A hierarchically acidity-unlocking nanoSTING stimulant enables cascaded STING activation for potent innate and adaptive antitumor immunity.

Abstract

Rationale: Neoadjuvant chemotherapy (NAC) has been recognized as an indispensable strategy for advanced malignancies. Nevertheless, the enhancement of overall patient survival in NAC recipients has encountered challenges due to the limited sustainability of its efficacy and the inability to prevent postoperative tumor recurrence and metastasis.

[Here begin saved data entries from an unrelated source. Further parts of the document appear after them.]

(** C8: with the empty string as prompt, [run] still returns one result
    per adapter and calls every adapter's [generate] exactly once, in
    order, with the empty string; the OpenAI and Gemini adapters send it
    to their vendor as it is, one request each, and raise nothing
    before that call: the OpenAI adapter raises exactly when the vendor
    call does, the Gemini adapter when the vendor call does or when the
    answer has neither usage metadata nor text. *)
Theorem empty_prompt_invokes_each_adapter_once :
  (∀ W (adapters : list (ModelAdapter W)) (w : W),
     ∃ results,
       run adapters EmptyString w =
         (Return results, world_after adapters EmptyString w)
       ∧ length results = length adapters
       ∧ run (spy <$> adapters) EmptyString (w, []) =
           (Return results,
            (world_after adapters EmptyString w,
             (λ a, (name a, EmptyString)) <$> adapters)))
  ∧ (∀ w : World,
       let w' :=
         world_after [OpenAIAdapter.adapter; GeminiAdapter.adapter]
           EmptyString w in
       openai_requests w' =
         openai_requests w ++ [("gpt-4.1-mini", EmptyString)]
       ∧ gemini_requests w' =
           gemini_requests w ++ [("gemini-1.5-flash", EmptyString)])
  ∧ (∀ (w : World) e,
       (OpenAIAdapter.generate EmptyString w).1 = Raise e ↔
       openai_backend w (openai_requests w) ("gpt-4.1-mini", EmptyString)
         = Raise e)
  ∧ (∀ (w : World) e,
       (GeminiAdapter.generate EmptyString w).1 = Raise e ↔
       gemini_backend w (gemini_requests w) ("gemini-1.5-flash", EmptyString)
         = Raise e
       ∨ ∃ response,
           gemini_backend w (gemini_requests w)
             ("gemini-1.5-flash", EmptyString) = Return response
           ∧ usage_metadata response = None
           ∧ text response = None
           ∧ e = no_split).
Proof.
  split; [|split; [|split]].
  - intros W adapters w.
    destruct (run_total adapters EmptyString w) as [results Hrun].
    exists results. split; [done|]. split; [eapply run_length, Hrun|].
    by rewrite run_spy, Hrun.
  - intros w. unfold world_after. rewrite !run_cons, run_nil. simpl.
    rewrite openai_generate_eq. simpl.
    destruct (openai_backend w _ _); simpl;
      rewrite gemini_generate_eq; simpl;
      (destruct (gemini_backend w _ _) as [response|?]; [|done]);
      (destruct (usage_metadata response); [done|]);
      by destruct (text response).
  - intros w e. rewrite openai_generate_eq. simpl.
    destruct (openai_backend w _ _); simpl; split; by intros [= ->].
  - intros w e. rewrite gemini_generate_eq. simpl.
    destruct (gemini_backend w _ _) as [response|e'].
    + destruct (usage_metadata response) as [u|] eqn:Hu;
        [|destruct (text response) as [t|] eqn:Ht]; simpl.
      * split; [done|]. intros [[=] | (? & [= <-] & ? & _)]. congruence.
      * split; [done|]. intros [[=] | (? & [= <-] & _ & ? & _)]. congruence.
      * split.
        -- intros [= <-]. right. by exists response.
        -- by intros [[=] | (? & _ & _ & _ & ->)].
    + simpl. split.
      * intros [= ->]. by left.
      * by intros [[= ->] | (? & [=] & _)].
Qed.

(** C9: for a successful call of the OpenAI or the Gemini adapter, the
    latency in the result is the time elapsed between the two clock
    readings rounded to two decimal digits (a whole number of
    hundredths, at most half a hundredth away from the elapsed time),
    and this is the value [main] prints on the latency line. *)
Theorem latency_is_elapsed_rounded (adapter : ModelAdapter World)
    (prompt : string) (w w' : World) (r : dict) :
  adapter = OpenAIAdapter.adapter ∨ adapter = GeminiAdapter.adapter →
  generate adapter prompt w = (Return r, w') →
  let elapsed := (clock w (S (clock_reads w)) - clock w (clock_reads w))%Q in
  r !! "latency" = Some (VFloat (round elapsed 2))
  ∧ (round elapsed 2 == inject_Z (round_half_even (elapsed * 100)) / 100)%Q
  ∧ (elapsed - (1 # 200) <= round elapsed 2)%Q
  ∧ (round elapsed 2 <= elapsed + (1 # 200))%Q
  ∧ ∃ provider text tokens,
      ∀ out,
        print_block r out =
          (Return tt,
           out ++ [[VStr "Provider:"; VStr provider];
                   [VStr "Latency:"; VFloat (round elapsed 2); VStr "seconds"];
                   [VStr "Token Count:"; VInt tokens];
                   [VStr "Response:"];
                   [text];
                   [VStr (str_mul "-" 60)]]).
Proof.
  intros Hshipped Hgen elapsed.
  assert (∃ provider text tokens,
            r = GenerationResult provider text (round elapsed 2) tokens)
    as (provider & text & tokens & ->).
  { destruct Hshipped as [-> | ->]; open_generate Hgen response Hvendor;
      by eexists _, _, _. }
  split; [done|]. split; [apply round_2_hundredths|].
  destruct (round_2_close elapsed) as [Hlo Hhi].
  split; [done|]. split; [done|].
  exists provider, text, tokens. intros out. apply print_block_generation.
Qed.

Lemma latency_is_elapsed_rounded_witness :
  ∃ r,
    (generate OpenAIAdapter.adapter "hi" quiet_world).1 = Return r
    ∧ r !! "latency" = Some (VFloat (31 # 25)).
Proof.
  eexists. split; [reflexivity|].
  exact (proj1 (latency_is_elapsed_rounded OpenAIAdapter.adapter "hi"
                  quiet_world _ _ (or_introl eq_refl) eq_refl)).
Defined.

(** C3, as stated, fails for the OpenAI adapter: without usage in the
    response its token count is 0, here for a text of three words. *)
Lemma openai_does_not_count_words :
  ∃ r w',
    openai_backend quiet_world (openai_requests quiet_world)
      ("gpt-4.1-mini", "hi") = Return (mkOpenAIResponse "hello  big world" None)
    ∧ OpenAIAdapter.generate "hi" quiet_world = (Return r, w')
    ∧ r !! "text" = Some (VStr "hello  big world")
    ∧ r !! "tokens" = Some (VInt 0)
    ∧ len (split "hello  big world") = 3.
Proof. eexists _, _. by repeat split. Qed.

(** C3, amended: when the vendor response carries no usage metadata,
    the Gemini adapter returns as token count the number of
    whitespace-separated words of the response text, and the OpenAI
    adapter returns 0. *)
Theorem fallback_token_count (prompt : string) (w : World) :
  (∀ response returned,
     gemini_backend w (gemini_requests w) ("gemini-1.5-flash", prompt)
       = Return response →
     usage_metadata response = None →
     text response = Some returned →
     ∃ r w',
       GeminiAdapter.generate prompt w = (Return r, w')
       ∧ r !! "text" = Some (VStr returned)
       ∧ r !! "tokens" = Some (VInt (len (split returned))))
  ∧ (∀ response,
       openai_backend w (openai_requests w) ("gpt-4.1-mini", prompt)
         = Return response →
       usage response = None →
       ∃ r w',
         OpenAIAdapter.generate prompt w = (Return r, w')
         ∧ r !! "text" = Some (VStr (output_text response))
         ∧ r !! "tokens" = Some (VInt 0)).
Proof.
  split.
  - intros response returned Hvendor Husage Htext.
    rewrite gemini_generate_eq. simpl. rewrite Hvendor, Husage, Htext.
    by eexists _, _.
  - intros response Hvendor Husage.
    rewrite openai_generate_eq. simpl. rewrite Hvendor, Husage.
    by eexists _, _.
Qed.

(** C10: when the vendor response reports no usage, the OpenAI adapter
    returns a GenerationResult whose token count is exactly 0, whatever
    the number of words in the response text. *)
Theorem openai_tokens_zero_without_usage (prompt : string) (w : World)
    (response : OpenAIResponse) :
  openai_backend w (openai_requests w) ("gpt-4.1-mini", prompt)
    = Return response →
  usage response = None →
  ∃ w',
    OpenAIAdapter.generate prompt w =
      (Return
         (GenerationResult OpenAIAdapter.name (VStr (output_text response))
            (round (clock w (S (clock_reads w)) - clock w (clock_reads w)) 2)
            0),
       w').
Proof.
  intros Hvendor Husage.
  rewrite openai_generate_eq. simpl. rewrite Hvendor, Husage. by eexists.
Qed.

Methods: We devise a hierarchically unlocking nanoSTING stimulant liposome (AUG) as a neoadjuvant chemoimmunotherapy agent in the debulking of tumors prior to surgery and prevention of postoperative tumor recurrence and metastasis by simultaneously activating innate and adaptive antitumor immune responses. In the weakly acidic tumor microenvironment, the hydrazone bond within AUG is initially cleaved, leading to the release of a cyclic seven-membered ring containing tertiary amine that serve to activate the stimulator of interferon genes (STING) pathway. Following this, AUG undergoes degradation within lysosomes, facilitating the release of doxorubicin and ultimately inducing immunogenic cell death along with leakage of double-stranded DNA into the cytoplasm. Results: The hierarchically acidity-unlocking pattern enables cascaded STING activation, achieving over 90% tumor growth inhibition in subcutaneous xenograft model and preventing 75% of mice from postsurgical metastasis or recurrence when combined with immune checkpoint inhibitors. Conclusion: Our strategy highlights the potency of AUG as a neoadjuvant paradigm for presurgical tumor debulking and as a preventive measure against postoperative tumor recurrence and metastasis.